While coffee was a liquid staple for Civil War soldiers, combatants could also satiate their thirsts with a glass of lemonade. Captain Barnard, when writing in regards to his brother Lewis's 20th birthday, said:

"John, and I, drank your health in a glass of lemonade, his treat. he bought the lemons here in camp. We drank it in two “secesh” goblets, which some of the men captured, (that’s the word now,) at Monteseno Bayou."
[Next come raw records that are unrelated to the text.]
(** Without that proviso it can be: the updater accepts the running version
    (see [UpdateManager]), and a failed copy then leaves nothing to start. *)
Example reinstall_can_brick :
  let io := mkIo false (false, None) true (fun _ => true) true true true in
  let tree := (Install (demo_layout "1.0.0") io demo_tree "1.0.0" "" (Some (demo_staging "1.0.0"))).2 in
  boot (demo_layout "1.0.0") 2 good_io tree = Ok (NoRelease, tree).
Proof. reflexivity. Qed.

(** [current] moves before the trial is recorded: cut off in between, a release
    that never survives is started for ever. *)
Example swap_before_trial :
  let io := mkIo true (true, None) true (fun _ => true) true true false in
  let tree := (Install (demo_layout "1.0.0") io demo_tree "1.1.0" "" (Some (demo_staging "1.1.0"))).2 in
  forall n, boots (demo_layout "1.0.0") 2 n tree = Ok (replicate n (Running "1.1.0"), tree).
Proof.
  intros io tree n. apply (boots_settled (demo_layout "1.0.0") 2 n tree "1.1.0" (demo_release "1.1.0")).
  - by exists no_state.
  - reflexivity.
  - reflexivity.
Qed.

(** Pruning removes only old releases: the running one, the rollback target
    and the one on trial stay, and whatever is not a version; of the others
    exactly [keep] remain (all, if there are no more), and none that is removed
    is newer than one that remains. *)
Theorem prune_keeps_newest (J : JsonLib) (Q : SortNewest) layout (tree : Tree J) keep s : 0 < keep ->
  let tree' := PruneReleases layout tree keep s in
  let others := List.filter (fun v => negb (protected layout s v)) (InstalledVersions tree) in
  (forall name, protected layout s name = true \/ parse_name name = None ->
     releases tree' !! name = releases tree !! name) /\
  (forall name, releases tree' !! name = if bool_decide (name ∈ drop (Z.to_nat keep) others) then None
                                         else releases tree !! name) /\
  (forall kept removed, kept ∈ take (Z.to_nat keep) others -> removed ∈ drop (Z.to_nat keep) others ->
     newer_name removed kept = false) /\
  (forall name, name ∈ others <-> is_Some (releases tree !! name) /\ parse_name name <> None /\
                                  protected layout s name = false).
Proof.
  intros Hk tree' others.
  assert (forall name, releases tree' !! name = if bool_decide (name ∈ drop (Z.to_nat keep) others) then None
                                                else releases tree !! name) as Hall.
  { intros name. unfold tree', PruneReleases. rewrite (proj2 (Z.leb_gt _ _)) by lia. simpl.
    by rewrite prune_fold, Z.sub_0_r, delete_all. }
  assert (StronglySorted (fun a b => newer_name b a = false) others) as Hsorted.
  { apply sorted_filter, newest_sorted, Forall_forall. intros x Hx.
    apply elem_of_filter_bool in Hx as [Hx _]. apply bool_decide_eq_true in Hx. by apply not_eq_None_Some. }
  assert (forall name, name ∈ others <-> is_Some (releases tree !! name) /\ parse_name name <> None /\
    protected layout s name = false) as Hin.
  { intros name. unfold others. rewrite elem_of_filter_bool, negb_true_iff, InstalledVersions_elem. naive_solver. }
  split_and!; [|exact Hall| |exact Hin].
  - intros name Hname. rewrite Hall, bool_decide_false; [done|]. intros Hd.
    assert (name ∈ others) as Ho by (rewrite <- (take_drop (Z.to_nat keep) others); set_solver).
    apply Hin in Ho.
    destruct Ho as (_ & Hp & Hpr). destruct Hname; congruence.
  - intros x y Hx Hy. rewrite <- (take_drop (Z.to_nat keep) others) in Hsorted.
    exact (StronglySorted_app_1_elem_of _ _ _ x y Hsorted Hx Hy).
Qed.
(** A manifest with a number for its version, or a text for the platform's
    entry, is an exception on the worker thread: the process ends. *)
Example mistyped_manifest_ends_process :
  FetchManifest (J:=jtree_json) demo_update_config "linux" "1.0.0"
    (mkResponse (J:=jtree_json) true 200 "" (Some (TObject [("version", TInt 2)]))) = None /\
  FetchManifest (J:=jtree_json) demo_update_config "linux" "1.0.0"
    (mkResponse (J:=jtree_json) true 200 "" (Some (TObject
       [("version", TString "2.0.0"); ("platforms", TObject [("linux", TString "p.tgz")])]))) = None.
Proof. split; reflexivity. Qed.

(** The platform the signature covers is the manifest's own; it is not compared
    with the device's. *)
Example foreign_platform_accepted :
  let offer := mkManifest "1.1.0" "windows" (b! "https://h/p") demo_digest "MS4x" "" "" false [] 0 in
  (RequestInstall (record_offer demo_manager "" offer) demo_update_config "1.1.0").1 = Ok tt /\
  VerifyPackage (O:=demo_openssl) demo_update_config (b! "/etc/hsf") offer demo_archive demo_disk = Ok tt.
Proof. split; vm_compute; reflexivity. Qed.

(** A release that was postponed and is mandatory in a later manifest stays
    postponed. *)
Example dismissed_stays_when_mandatory :
  let m := (Dismiss (record_offer demo_manager "" demo_offer) "1.1.0").2 in
  let urgent := mkManifest "1.1.0" "linux" (b! "https://h/p") "" "" "" "" true [] 0 in
  dismissed (record_offer m "" urgent) = "1.1.0".
Proof. reflexivity. Qed.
Though Captain Barnard received better sustenance because he was an officer, realistically any soldier who had money for added luxuries could purchase such foods from the commissary, a sutler, or even a shop in the town where they were stationed. Even so, Barnard's meals, compared to the food many soldiers ate, was "pretty high living" indeed.

Another way Civil War soldiers could eat better food than the standard fare of hardtack and coffee was by being invited to dinner by civilians. Some civilians would graciously share their bounty with Civil War soldiers, as Sam Watkins relays:

"There was no one there but an old lady and her sick and widowed daughter. They invited us in very pleasantly and kindly, and soon prepared us a very nice and good dinner."

Care packages--even today, we mail them to military members, college students, and even the elderly. Civil War soldiers were also the recipients of such packages, which could range from foodstuffs to personal items. While stationed in Baton Rouge in 1863, Captain Albert Jenkins Barnard (116th New York Infantry), wrote to his brother:

"I think possibly a box might reach me if you sent immediately and I want a few little things that I cant [sic] get here. I have tried hard to get a rubber coat; but there are none here or in New Orleans. If you can find one of the light kind I wish you would send it to me. some are very heavy. I think the difference is in the foundation one being cotton, and the other linen; though in this I may be mistaken. don’t get one unless it is light, and long, so that it will come down to my boot tops. I would also like three towels, a black neck tie, (narrow,) and two pair of those thin woolen socks such as I wore last spring. I know of nothing more unless Mother has a spongue [sic] cake that she can tuck in, or any thing else in the eating line."